■ Exercise directions ■
Return each entry precisely as it appears below.

■ Data shown ■
#####

Lemma missing_of_classify (rd : lut_finder -> nat -> option bool)
    (st : lut_finder) (n : nat) (p : nat) :
  p ∈ List.filter (fun j => is_none (rd st j)) (seq 0 n) <->
  p < n /\ rd st p = None.
Proof.
  rewrite list_elem_of_In, filter_In, in_seq.
  destruct (rd st p); cbn [is_none]; intuition (try lia; discriminate).
Qed.

(** Classifying the positions and marking the completions: the rows added
    are those below 2^n that carry, at every position with a sign, that
    sign. *)
Lemma classify_update_rows (rd : lut_finder -> nat -> option bool)
    (st : lut_finder) (n : nat) :
  (forall x st j, rd (set_m_missing x st) j = rd st j) ->
  n <= 6 ->
  m_missing st = [] ->
  (0 <= m_num_combinations st < 2 ^ 32)%Z ->
  let a := fold_left (classify_step rd) (seq 0 n) (st, 0%Z) in
  let st' := fst (update_combinations (snd a) (fst a)) in
  forall r, (0 <= r)%Z ->
    Z.testbit (m_combination st') r = true <->
    Z.testbit (m_combination st) r = true \/
    ((r < 2 ^ Z.of_nat n)%Z /\
     forall j b, j < n -> rd st j = Some b -> Z.testbit r (Z.of_nat j) = b).
Proof.
  intros Hrd Hn Hmiss Hnum. cbv zeta.
  destruct (classify_fold_spec rd st n Hrd ltac:(lia)) as (mask & -> & Hmask & Hbits).
  cbn [fst snd]. rewrite Hmiss. cbn [app].
  set (M := List.filter (fun j => is_none (rd st j)) (seq 0 n)).
  set (stC := set_m_missing M st).
  assert (HM : forall p, p ∈ M <-> p < n /\ rd st p = None)
    by (intros p; apply missing_of_classify).
  assert (Hbound : Forall (fun p => p < n) M).
  { apply Forall_forall. intros p Hp. apply HM in Hp. tauto. }
  assert (Hnodup : NoDup M).
  { apply NoDup_ListNoDup, List.NoDup_filter, seq_NoDup. }
  assert (Hclear : forall p, p ∈ M -> Z.testbit mask (Z.of_nat p) = false).
  { intros p Hp. apply HM in Hp as [_ Hp]. rewrite Hbits, Hp.
    apply andb_false_r. }
  assert (Hlen : length M <= n) by (apply (missing_length n); assumption).
  assert (Hst' : fst (update_combinations mask stC)
                 = fold_left (fun st r => set_combination r st)
                     (completions mask M) stC).
  { unfold update_combinations. cbn [fst].
    rewrite update_combinations_fold. subst stC. proj_simpl.
    rewrite to_nat_shl64_one by lia. reflexivity. }
  assert (Hrows : NoDup (completions mask M))
    by (apply (completions_NoDup n); assumption).
  assert (Hrange : Forall (fun r => (0 <= r < 64)%Z) (completions mask M))
    by (apply (completions_range n); assumption).
  destruct (set_rows_spec _ stC Hrange Hrows Hnum) as [Hcomb _].
  rewrite Hst'. intros r Hr. rewrite (Hcomb r Hr).
  rewrite orb_true_iff, bool_decide_eq_true.
  rewrite (completions_spec n mask M Hn Hmask Hbound Hnodup Hclear r).
  subst stC. proj_simpl.
  apply or_iff_compat_l. split.
  - intros [_ Hagree]. split.
    + apply small_of_bits; [lia | exact Hr |].
      intros p Hp. rewrite <- (Z2Nat.id p) by lia.
      rewrite Hagree.
      * apply (testbit_small mask (Z.of_nat n)); [exact Hmask | lia].
      * intros Hin. apply HM in Hin. lia.
    + intros j b Hj Hrd'. rewrite Hagree.
      * rewrite Hbits, Hrd'. destruct (Nat.ltb_spec j n); [reflexivity | lia].
      * intros Hin. apply HM in Hin. destruct Hin. congruence.
  - intros [Hlt Hsigns]. split; [exact Hr |].
    intros p Hp. destruct (Nat.lt_ge_cases p n) as [Hpn | Hpn].
    + destruct (rd st p) as [b |] eqn:Hrp.
      * rewrite (Hsigns p b Hpn Hrp), Hbits, Hrp.
        destruct (Nat.ltb_spec p n); [reflexivity | lia].
      * exfalso. apply Hp, HM. auto.
    + rewrite (testbit_small r (Z.of_nat n)), (testbit_small mask (Z.of_nat n));
        [reflexivity | exact Hmask | lia | lia | lia].
Qed.

Lemma extract_lut_bin_marks (l1 l2 : literal) (st : lut_finder) :
  length (m_vars st) <= 6 ->
  (0 <= m_num_combinations st < 2 ^ 32)%Z ->
  forall r, (0 <= r)%Z ->
    Z.testbit (m_combination (fst (extract_lut_bin l1 l2 st))) r = true <->
    Z.testbit (m_combination st) r = true \/
    ((r < 2 ^ Z.of_nat (length (m_vars st)))%Z /\
     forall i b, i < length (m_vars st) -> pair_sign l1 l2 st i = Some b ->
       Z.testbit r (Z.of_nat i) = b).
Proof.
  intros Hn Hnum r Hr. unfold extract_lut_bin. cbv zeta.
  rewrite collect_mask_bin_classify.
  set (st0 := set_m_missing [] _).
  pose proof (classify_update_rows (pair_sign l1 l2) st0 (length (m_vars st)))
    as Hrows.
  cbv zeta in Hrows.
  change (length (m_vars st0)) with (length (m_vars st)).
  destruct (fold_left _ _ _) as [stC mask]. cbn [fst snd] in Hrows.
  apply Hrows; [reflexivity | exact Hn | reflexivity | exact Hnum | exact Hr].
Qed.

#####

■ Exercise result ■
Lemma missing_of_classify (rd : lut_finder -> nat -> option bool)
    (st : lut_finder) (n : nat) (p : nat) :
  p ∈ List.filter (fun j => is_none (rd st j)) (seq 0 n) <->
  p < n /\ rd st p = None.
Proof.
  rewrite list_elem_of_In, filter_In, in_seq.
  destruct (rd st p); cbn [is_none]; intuition (try lia; discriminate).
Qed.

(** Classifying the positions and marking the completions: the rows added
    are those below 2^n that carry, at every position with a sign, that
    sign. *)
Lemma classify_update_rows (rd : lut_finder -> nat -> option bool)
    (st : lut_finder) (n : nat) :
  (forall x st j, rd (set_m_missing x st) j = rd st j) ->
  n <= 6 ->
  m_missing st = [] ->
  (0 <= m_num_combinations st < 2 ^ 32)%Z ->
  let a := fold_left (classify_step rd) (seq 0 n) (st, 0%Z) in
  let st' := fst (update_combinations (snd a) (fst a)) in
  forall r, (0 <= r)%Z ->
    Z.testbit (m_combination st') r = true <->
    Z.testbit (m_combination st) r = true \/
    ((r < 2 ^ Z.of_nat n)%Z /\
     forall j b, j < n -> rd st j = Some b -> Z.testbit r (Z.of_nat j) = b).
Proof.
  intros Hrd Hn Hmiss Hnum. cbv zeta.
  destruct (classify_fold_spec rd st n Hrd ltac:(lia)) as (mask & -> & Hmask & Hbits).
  cbn [fst snd]. rewrite Hmiss. cbn [app].
  set (M := List.filter (fun j => is_none (rd st j)) (seq 0 n)).
  set (stC := set_m_missing M st).
  assert (HM : forall p, p ∈ M <-> p < n /\ rd st p = None)
    by (intros p; apply missing_of_classify).
  assert (Hbound : Forall (fun p => p < n) M).
  { apply Forall_forall. intros p Hp. apply HM in Hp. tauto. }
  assert (Hnodup : NoDup M).
  { apply NoDup_ListNoDup, List.NoDup_filter, seq_NoDup. }
  assert (Hclear : forall p, p ∈ M -> Z.testbit mask (Z.of_nat p) = false).
  { intros p Hp. apply HM in Hp as [_ Hp]. rewrite Hbits, Hp.
    apply andb_false_r. }
  assert (Hlen : length M <= n) by (apply (missing_length n); assumption).
  assert (Hst' : fst (update_combinations mask stC)
                 = fold_left (fun st r => set_combination r st)
                     (completions mask M) stC).
  { unfold update_combinations. cbn [fst].
    rewrite update_combinations_fold. subst stC. proj_simpl.
    rewrite to_nat_shl64_one by lia. reflexivity. }
  assert (Hrows : NoDup (completions mask M))
    by (apply (completions_NoDup n); assumption).
  assert (Hrange : Forall (fun r => (0 <= r < 64)%Z) (completions mask M))
    by (apply (completions_range n); assumption).
  destruct (set_rows_spec _ stC Hrange Hrows Hnum) as [Hcomb _].
  rewrite Hst'. intros r Hr. rewrite (Hcomb r Hr).
  rewrite orb_true_iff, bool_decide_eq_true.
  rewrite (completions_spec n mask M Hn Hmask Hbound Hnodup Hclear r).
  subst stC. proj_simpl.
  apply or_iff_compat_l. split.
  - intros [_ Hagree]. split.
    + apply small_of_bits; [lia | exact Hr |].
      intros p Hp. rewrite <- (Z2Nat.id p) by lia.
      rewrite Hagree.
      * apply (testbit_small mask (Z.of_nat n)); [exact Hmask | lia].
      * intros Hin. apply HM in Hin. lia.
    + intros j b Hj Hrd'. rewrite Hagree.
      * rewrite Hbits, Hrd'. destruct (Nat.ltb_spec j n); [reflexivity | lia].
      * intros Hin. apply HM in Hin. destruct Hin. congruence.
  - intros [Hlt Hsigns]. split; [exact Hr |].
    intros p Hp. destruct (Nat.lt_ge_cases p n) as [Hpn | Hpn].
    + destruct (rd st p) as [b |] eqn:Hrp.
      * rewrite (Hsigns p b Hpn Hrp), Hbits, Hrp.
        destruct (Nat.ltb_spec p n); [reflexivity | lia].
      * exfalso. apply Hp, HM. auto.
    + rewrite (testbit_small r (Z.of_nat n)), (testbit_small mask (Z.of_nat n));
        [reflexivity | exact Hmask | lia | lia | lia].
Qed.

Lemma extract_lut_bin_marks (l1 l2 : literal) (st : lut_finder) :
  length (m_vars st) <= 6 ->
  (0 <= m_num_combinations st < 2 ^ 32)%Z ->
  forall r, (0 <= r)%Z ->
    Z.testbit (m_combination (fst (extract_lut_bin l1 l2 st))) r = true <->
    Z.testbit (m_combination st) r = true \/
    ((r < 2 ^ Z.of_nat (length (m_vars st)))%Z /\
     forall i b, i < length (m_vars st) -> pair_sign l1 l2 st i = Some b ->
       Z.testbit r (Z.of_nat i) = b).
Proof.
  intros Hn Hnum r Hr. unfold extract_lut_bin. cbv zeta.
  rewrite collect_mask_bin_classify.
  set (st0 := set_m_missing [] _).
  pose proof (classify_update_rows (pair_sign l1 l2) st0 (length (m_vars st)))
    as Hrows.
  cbv zeta in Hrows.
  change (length (m_vars st0)) with (length (m_vars st)).
  destruct (fold_left _ _ _) as [stC mask]. cbn [fst snd] in Hrows.
  apply Hrows; [reflexivity | exact Hn | reflexivity | exact Hnum | exact Hr].
Qed.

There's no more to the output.